Несмотря на оказанное мне гостеприимство, эти двое суток я почти не спал и поэтому, едва ознакомившись с интерьером нового жилища, почувствовал, что пришло время выспаться. Как был в пальто и в шапке, я повалился на голые доски, по причине моих аскетических привычек посчитав это ложе вполне приемлемым. Но заснуть сразу не удалось, прежде всего из-за дикого холода в камере. Согнувшись, как говорят, в тридцать три погибели и стараясь еще согнуть себя в тридцать четвертую, дабы извлечь из своего тела лишнюю толику тепла, мысленно я проклинал устроителей предоставленного мне комфорта, крутясь, как принцесса на горошине.
Но возроптал я, оказывается, всуе. Не успел сон побороть холод, как снова взгрохотал замок, и я вновь убедился в гуманном ко мне отношении: у двери в камеру любезно были брошены тюфяк, какое-то подобие подушки и одеяло. Все это затасканное, мрачно-шинельного цвета, но без признаков каких-либо насекомых. Раскладывая постель, я понял, что в тюрьме все, что не во вред тебе, надо почитать за благо. Уже сквозь дрему я услышал звонок и, догадавшись, что это отбой, согревшись наконец, впервые уснул на тюремной койке.
И все-таки тюремный ночлег отличается от гостиничного некоторыми особенностями. Во-первых, в камере всю ночь горит неяркий, но без привычки надоедливый свет. Во-вторых, какое бы положение ты во сне ни занимал, нельзя закрывать голову и руки — надзиратель постоянно должен их видеть. Первое время это довольно ощутимое неудобство, особенно когда остриженная наголо голова очень чувствительно относится к собачьему холоду. Правда, все это ощущаешь лишь до тех пор, пока постоянные допросы не доведут до состояния, когда сможешь беспробудно спать даже перед театральными прожекторами и под залпами ста двадцати четырех орудий.
Дальнейшее знакомство с «казенным домом» происходило на следующее утро. Я не слышал звонка. Хлопнула дверца окошка, и надзиратель приветствовал:
— Подъем!
Тут же я узнал, что постель полагается скатывать, дабы не нежиться весь день на казенном тюфяке.
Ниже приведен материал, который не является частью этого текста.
(** The sample of a ticker, seen from the command at position [k]: the
    commands before it, the command itself, the commands after it. *)
Lemma Tick_at t w k c :
  boxer.Commands t !! k = Some c ->
  let before := boxer.Tick (boxer.firstCommands k t) w in
  let step :=
    boxer.sampleCommand (boxer.NowFunc t) k c
      (boxer.lastObservedStepIndex before.1.2) before.2 in
  boxer.lastObservedStepIndex before.1.2 !! k = boxer.lastObservedStepIndex t !! k /\
  length before.1.1 = k /\
  boxer.Tick (boxer.firstCommands (S k) t) w
  = (before.1.1 ++ [step.1.1],
     {| boxer.Commands := take (S k) (boxer.Commands t);
        boxer.NowFunc := boxer.NowFunc t;
        boxer.lastObservedStepIndex := step.1.2 |},
     step.2) /\
  (boxer.Tick t w).1.1 !! k = Some step.1.1 /\
  boxer.lastObservedStepIndex (boxer.Tick t w).1.2 !! k = step.1.2 !! k.
Proof.
  intros Hc. cbv zeta. unfold boxer.Tick, boxer.firstCommands.
  cbn [boxer.Commands boxer.NowFunc boxer.lastObservedStepIndex].
  pose proof (take_drop_middle _ _ _ Hc) as Hsplit.
  assert (Hlen : length (take k (boxer.Commands t)) = k).
  { apply length_take_le. apply lookup_lt_Some in Hc. lia. }
  rewrite (take_S_r _ _ _ Hc).
  remember (take k (boxer.Commands t)) as pre eqn:Hpre.
  remember (drop (S k) (boxer.Commands t)) as post eqn:Hpost.
  rewrite <- Hsplit. clear Hsplit Hpre Hpost.
  rewrite !sampleFrom_app. rewrite Hlen. cbn [Nat.add].
  destruct (boxer.sampleFrom (boxer.NowFunc t) 0 pre
              (boxer.lastObservedStepIndex t) w) as [[os1 last1] w1] eqn:H1.
  cbn [fst snd boxer.lastObservedStepIndex].
  pose proof (sampleFrom_inv _ _ _ _ _ _ _ _ H1) as (Hl1 & Hout1 & _).
  rewrite Hlen in Hl1, Hout1.
  cbn [boxer.sampleFrom].
  destruct (boxer.sampleCommand (boxer.NowFunc t) k c last1 w1)
    as [[o last2] w2] eqn:H2.
  cbn [boxer.sampleFrom fst snd].
  destruct (boxer.sampleFrom (boxer.NowFunc t) (S k) post last2 w2)
    as [[os3 last3] w3] eqn:H3.
  cbn [fst snd boxer.lastObservedStepIndex].
  pose proof (sampleFrom_inv _ _ _ _ _ _ _ _ H3) as (_ & Hout3 & _).
  split; [apply Hout1; lia|]. split; [exact Hl1|]. split; [reflexivity|].
  split.
  - rewrite lookup_app_r by lia. rewrite Hl1, Nat.sub_diag. reflexivity.
  - apply Hout3. lia.
Qed.
(** C9: the table is periodic under cyclic indexing, and it is one full
    period.  For every integer [n], [sample (n mod 256)] equals
    [sample ((n + 256) mod 256)] and is defined; and a shift [p] of the index
    leaves every cyclic read unchanged exactly when [p] is a multiple of 256,
    so the table repeats no shorter pattern. *)
Theorem sample_periodic :
  (forall n, sample (wrap n) = sample (wrap (n + 256))) /\
  (forall n, exists b, sample (wrap n) = Some b) /\
  (forall p, (forall n, sample (wrap (n + p)) = sample (wrap n))
             <-> wrap p = 0).
Proof.
  split; [| split].
  - intros n. rewrite (wrap_shift n 256). change (wrap 256) with 0.
    now rewrite Z.add_0_r.
  - intros n. eexists. apply sample_spec. apply wrap_range.
  - intros p. split.
    + intros Hper. pose proof (wrap_range p) as Hq.
      destruct (Z.eq_dec (wrap p) 0) as [Hz | Hnz]; [exact Hz | exfalso].
      destruct (Z.lt_ge_cases (wrap p) 8) as [Hshort | Hlong].
      * (* a shift of 1..7 moves index 7 out of the high phase *)
        specialize (Hper 7). rewrite (wrap_shift 7 p) in Hper.
        rewrite (wrap_small (7 + wrap p)) in Hper by lia.
        rewrite (wrap_small 7) in Hper by lia.
        rewrite !sample_spec in Hper by lia.
        destruct (Z.ltb_spec (7 + wrap p) 8); [lia | discriminate].
      * (* a shift of 8..255 moves index 0 out of the high phase *)
        specialize (Hper 0). rewrite (wrap_shift 0 p) in Hper.
        rewrite (wrap_small (0 + wrap p)) in Hper by lia.
        rewrite (wrap_small 0) in Hper by lia.
        rewrite !sample_spec in Hper by lia.
        destruct (Z.ltb_spec (0 + wrap p) 8); [lia | discriminate].
    + intros Hz n. rewrite (wrap_shift n p), Hz. now rewrite Z.add_0_r.
Qed.

Lemma sample_periodic_witness :
  wrap 512 = 0 /\
  sample (wrap (-3 + 512)) = sample (wrap (-3)) /\
  ~ (forall n, sample (wrap (n + 128)) = sample (wrap n)).
Proof.
  destruct sample_periodic as [_ [_ Hiff]].
  split; [reflexivity |]. split.
  - exact (proj2 (Hiff 512) eq_refl (-3)).
  - intros Hper. pose proof (proj1 (Hiff 128) Hper) as H0. discriminate H0.
Defined.

(** C10: within one period the table never rises.  For indices [i], [j] with
    [0 <= i <= j < 256], [sample i] is at least [sample j]; and from one
    entry to the next the value falls exactly at index 8 and rises nowhere. *)
Theorem sample_nonincreasing :
  (forall i j, 0 <= i <= j /\ j < 256 ->
     exists a b, sample i = Some a /\ sample j = Some b /\ a >= b) /\
  (forall k, 0 < k < 256 ->
     exists p c, sample (k - 1) = Some p /\ sample k = Some c /\
                 (c < p <-> k = 8) /\ ~ p < c).
Proof.
  split.
  - intros i j Hij.
    exists (if i <? 8 then 255 else 0), (if j <? 8 then 255 else 0).
    rewrite !sample_spec by lia. repeat split.
    destruct (Z.ltb_spec i 8), (Z.ltb_spec j 8); lia.
  - intros k Hk.
    exists (if k - 1 <? 8 then 255 else 0), (if k <? 8 then 255 else 0).
    rewrite !sample_spec by lia. repeat split;
      destruct (Z.ltb_spec (k - 1) 8), (Z.ltb_spec k 8); lia.
Qed.

Lemma sample_nonincreasing_witness :
  (0 <= 7 <= 8 /\ 8 < 256) /\
  exists a b, sample 7 = Some a /\ sample 8 = Some b /\ a >= b.
Proof.
  split; [lia |]. exact (proj1 sample_nonincreasing 7 8 ltac:(lia)).
Defined.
В тюрьме чувствовалось некоторое оживление. По всем этажам, стреляя, перекликались замки, угадывалось хождение, иногда долетали неясные слова надзирателей.
Загрохотал замок и моей камеры. Дверь отворилась.
— На оправку.
Я сделал шаг из камеры.
— Возьми…
Я не понял, что нужно взять. Мне показалось, что фуражку, и я удивился, почему мою теплую шапку назвали фуражкой.
— Вон, — надзиратель указал на бачок в углу, — парашу.
То ли у Чехова в рассказе «Сахалин», то ли у Достоевского я встречал это слово и понял наконец, что от меня требуется. Обняв обеими руками поганую посудину, неизвестно по какой ассоциации получившую женское имя, воспетое Пушкиным, я понес ее перед собой осторожно, как пасхальный кулич, стараясь сдерживать дыхание.